(* ===== verification/System.v ===== *)
(** * The whole system

    The API process and the worker process share one database.  A state is the world both
    see and the state of the API's rate limiter and metrics; a step is one HTTP request to
    the router, with any method, path, headers and body, the start of a worker, one round of a
    consumer, one tick of the worker's maintenance, or time passing and Redis changing by
    itself.  Requests and jobs run one after the other here: row locks and isolation are not
    modelled, so nothing is said about two of them that overlap (the last-owner check of
    [AssignMemberRole], for one, reads without a lock).  A process that dies halfway through an
    operation is one whose later statements all fail, so every theorem covers it.

    Whatever sequence of steps led to a state, its tables are well formed and every
    organization has an owner; every step moves the roster as its abstract machine may
    ([Roster]), and for a user only when the request's credentials resolve to that user; and an
    invitation stays what it was until its role is deleted ([Lifecycle]).  What
    follows for a client is at the end: an active member of an active organization is never
    refused for a missing row, and an organization can always be administered. *)
From S2P Require Import Prelude.
From S2P Require Import GoError.
From S2P Require Import Schema.
From S2P Require Import Store.
From S2P Require Import Logic.
From S2P Require Import Sql.
From S2P Require Import QueriesOrg.
From S2P Require Import Permissions.
From S2P Require Import Pagination.
From S2P Require Import Tenancy.
From S2P Require Import AuditTrail.
From S2P Require Import Authz.
From S2P Require Import Jobs.
From S2P Require Import Worker.
From S2P Require Import Json.
From S2P Require Import GoNet.
From S2P Require Import Auth.
From S2P Require Import Delivery.
From S2P Require Import Invitations.
From S2P Require Import ApiKeys.
From S2P Require Import Organizations.
From S2P Require Import Integrity.
From S2P Require Import Roster.
From S2P Require Import Lifecycle.
From S2P Require Import Ownership.
From S2P Require Import Services.
From S2P Require Import Decode.
From S2P Require Import Config.
From S2P Require Import WorkerMain.
From S2P Require Import Http.
From S2P Require Import RateLimit.
From S2P Require Import AuthHttp.
From S2P Require Import AuditService.
From S2P Require Import Endpoint.
From S2P Require Import TeamsHandler.
From S2P Require Import ProjectsHandler.
From S2P Require Import TasksHandler.
From S2P Require Import ApiKeysHandler.
From S2P Require Import AuditHandler.
From S2P Require Import InvitationsHandler.
From S2P Require Import AuthHandler.
From S2P Require Import OrganizationsHandler.
From S2P Require Import Middleware.
From S2P Require Import Observers.
From S2P Require Import Routing.
From S2P Require Import Router.
From S2P Require Import ApiMain.
From S2P Require Import Demo.
From S2P Require Import QueueDemo.
From S2P Require Import RateProps.
From S2P Require Import RouterDemo.
Local Open Scope string_scope.

(** ** A migrated database

    The migrations leave every table empty but the catalogue of permissions. *)
Definition permissions_000011 : list (string * string) :=
  [(OrganizationsRead, "Read organization details"); (OrganizationsUpdate, "Rename the organization");
   (MembersRead, "Read organization members"); (MembersManage, "Assign and manage member roles");
   (RolesRead, "Read organization roles and permissions");
   (RolesManage, "Create, update, and delete custom roles")].
Definition permissions_000012 : list (string * string) :=
  [(TeamsRead, "Read organization teams and team members");
   (TeamsManage, "Create, update, delete, and manage team members")].
Definition permissions_000013 : list (string * string) :=
  [(ProjectsRead, "Read organization projects and project activity"); (ProjectsCreate, "Create projects");
   (ProjectsUpdate, "Update projects"); (ProjectsDelete, "Delete projects")].
Definition permissions_000014 : list (string * string) :=
  [(TasksRead, "Read organization tasks and task activity"); (TasksCreate, "Create tasks in projects");
   (TasksUpdate, "Update tasks, including assignment"); (TasksDelete, "Delete tasks")].
Definition permissions_000016 : list (string * string) :=
  [(APIKeysManage, "Create, list, and revoke organization API keys")].
Definition permissions_000018 : list (string * string) := [(AuditRead, "Read the organization audit log")].
Definition catalogue : list (string * string) :=
  permissions_000011 ++ permissions_000012 ++ permissions_000013 ++ permissions_000014 ++
  permissions_000016 ++ permissions_000018.
Definition catalogue_entry (now : Z) (id : N) (kd : string * string) : N * Permission :=
  (id, {| Permission_ID := id; Permission_Key := kd.1; Permission_Description := kd.2; Permission_CreatedAt := now |}).
Definition migrated (d : DB) : Prop := exists now ids, NoDup ids /\ length ids = length catalogue /\
  d = set_permissions (list_to_map (zip_with (catalogue_entry now) ids catalogue)) empty_DB.

Lemma catalogue_keys : map fst catalogue = All.
Proof. reflexivity. Qed.
Lemma catalogue_row now (ids : list N) k p :
  (list_to_map (zip_with (catalogue_entry now) ids catalogue) : gmap N Permission) !! k = Some p ->
  exists i kd, ids !! i = Some k /\ catalogue !! i = Some kd /\ (k, p) = catalogue_entry now k kd.
Proof.
  intros (i & x & y & He & Hx & Hy)%elem_of_list_to_map_2%elem_of_lookup_zip_with.
  exists i, y. injection He as -> ->. done.
Qed.
Lemma table_empty {R} (key : R -> N) ok same : table_ok key ok same ∅.
Proof. by split. Qed.
Lemma migrated_roster d : migrated d -> roster d = no_roster.
Proof. intros (now & ids & _ & _ & ->). reflexivity. Qed.
Lemma migrated_good `{Env} d : migrated d -> good d.
Proof.
  intros (now & ids & Hd & Hl & ->). split; [|by intros o [x Hx]].
  split; try apply table_empty; [|by intros rp Hrp%not_elem_of_empty]. simpl. split.
  - intros k p (i & kd & _ & Hkd & [= ->])%catalogue_row. split; [done|].
    assert (Ha : Forall (fun kd => (btrim_nonempty kd.1 && btrim_nonempty kd.2)%bool = true) catalogue)
      by (apply List.Forall_forall, forallb_forall; vm_compute; reflexivity).
    by apply andb_true_iff, (Forall_lookup_1 _ _ _ _ Ha Hkd).
  - intros k k' p p' (i & kd & Hi & Hkd & [= ->])%catalogue_row (j & kd' & Hj & Hkd' & [= ->])%catalogue_row Hs.
    unfold agree in Hs. cbn in Hs. assert (Hn : NoDup (map fst catalogue)) by (apply (bool_decide_unpack _); vm_compute; exact I).
    assert (i = j) as -> by (eapply (NoDup_lookup _ _ _ _ Hn); rewrite list_lookup_fmap; [by rewrite Hkd|by rewrite Hkd', Hs]).
    congruence.
Qed.

(** ** The middleware: the last use of an API key is all it writes *)
Lemma unstamped_row `{Env} v k : api_key_row v (unstamped k) <-> api_key_row v k.
Proof. done. Qed.
Lemma unstamped_table `{Env} v t : table_ok ApiKey_ID (api_key_row v) (agree ApiKey_KeyHash) (unstamped <$> t) <->
  table_ok ApiKey_ID (api_key_row v) (agree ApiKey_KeyHash) t.
Proof.
  split; [|by apply table_fmap].
  intros [Hrow Hu]. split.
  - intros k r Hk. apply (Hrow k (unstamped r)). by rewrite lookup_fmap, Hk.
  - intros k k' r r' Hk Hk' Hs. eapply (Hu k k' (unstamped r) (unstamped r')); [by rewrite lookup_fmap, Hk|by rewrite lookup_fmap, Hk'|done].
Qed.
Lemma unstamped_good `{Env} d : good (set_api_keys (unstamped <$> api_keys d) d) <-> good d.
Proof.
  split; intros [W Hall]; (split; [destruct W; split; try assumption; by apply unstamped_table|exact Hall]).
Qed.
Lemma stamped_sound `{Env} who d d' : stamped d d' -> sound who d d'.
Proof.
  unfold stamped. intros Hs Hg. split; [apply unstamped_good; rewrite <- Hs; by apply unstamped_good|].
  split.
  - change (roster d) with (roster (set_api_keys (unstamped <$> api_keys d) d)). rewrite Hs. apply rtc_refl.
  - apply rtc_once. left. intros k i Hk. exists i. split; [|done].
    change (invitations d') with (invitations (set_api_keys (unstamped <$> api_keys d') d')). by rewrite <- Hs.
Qed.

(** ** Handlers and routes *)
Section routes.
Context `{Env} `{!AuthConfig} `{!JwtParser} `{!Sender} `{!InviteConfig} `{!ApiKeyConfig} `{Platform} `{GoTime} `{GoNet}
  `{Float64} `{RouteContext} {L : Type} `{Limiter L} `{Observed L}.
#[local] Existing Instance key_authenticator.
#[local] Existing Instance organizations_Authorizer.
#[local] Abbreviation State := (World * L)%type.

(** On whose behalf a request is served. *)
Definition actor (r : Request) : option N := Principal_UserID <$> ctx_Principal r.
Definition sound_route (method pattern : string) (h : Handler State) : Prop :=
  forall r s, sound (actor r) (w_db s.1) (w_db (h r s).2.1).
Lemma endpoint_route m p f : (forall r, pres (sound (actor r)) (f r)) -> sound_route m p (on_fst (endpoint f)).
Proof.
  intros Hf r s. unfold on_fst. destruct (Hf r s.1) as [_ Hd]. pose proof (endpoint_world f r s.1) as Hw.
  destruct (endpoint f r s.1). cbn in *. by rewrite Hw.
Qed.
________________________________________
What you need to do >> Return each line of the data where the word "whose" appears.

Result of the task >>
    operation is one whose later statements all fail, so every theorem covers it.
(** On whose behalf a request is served. *)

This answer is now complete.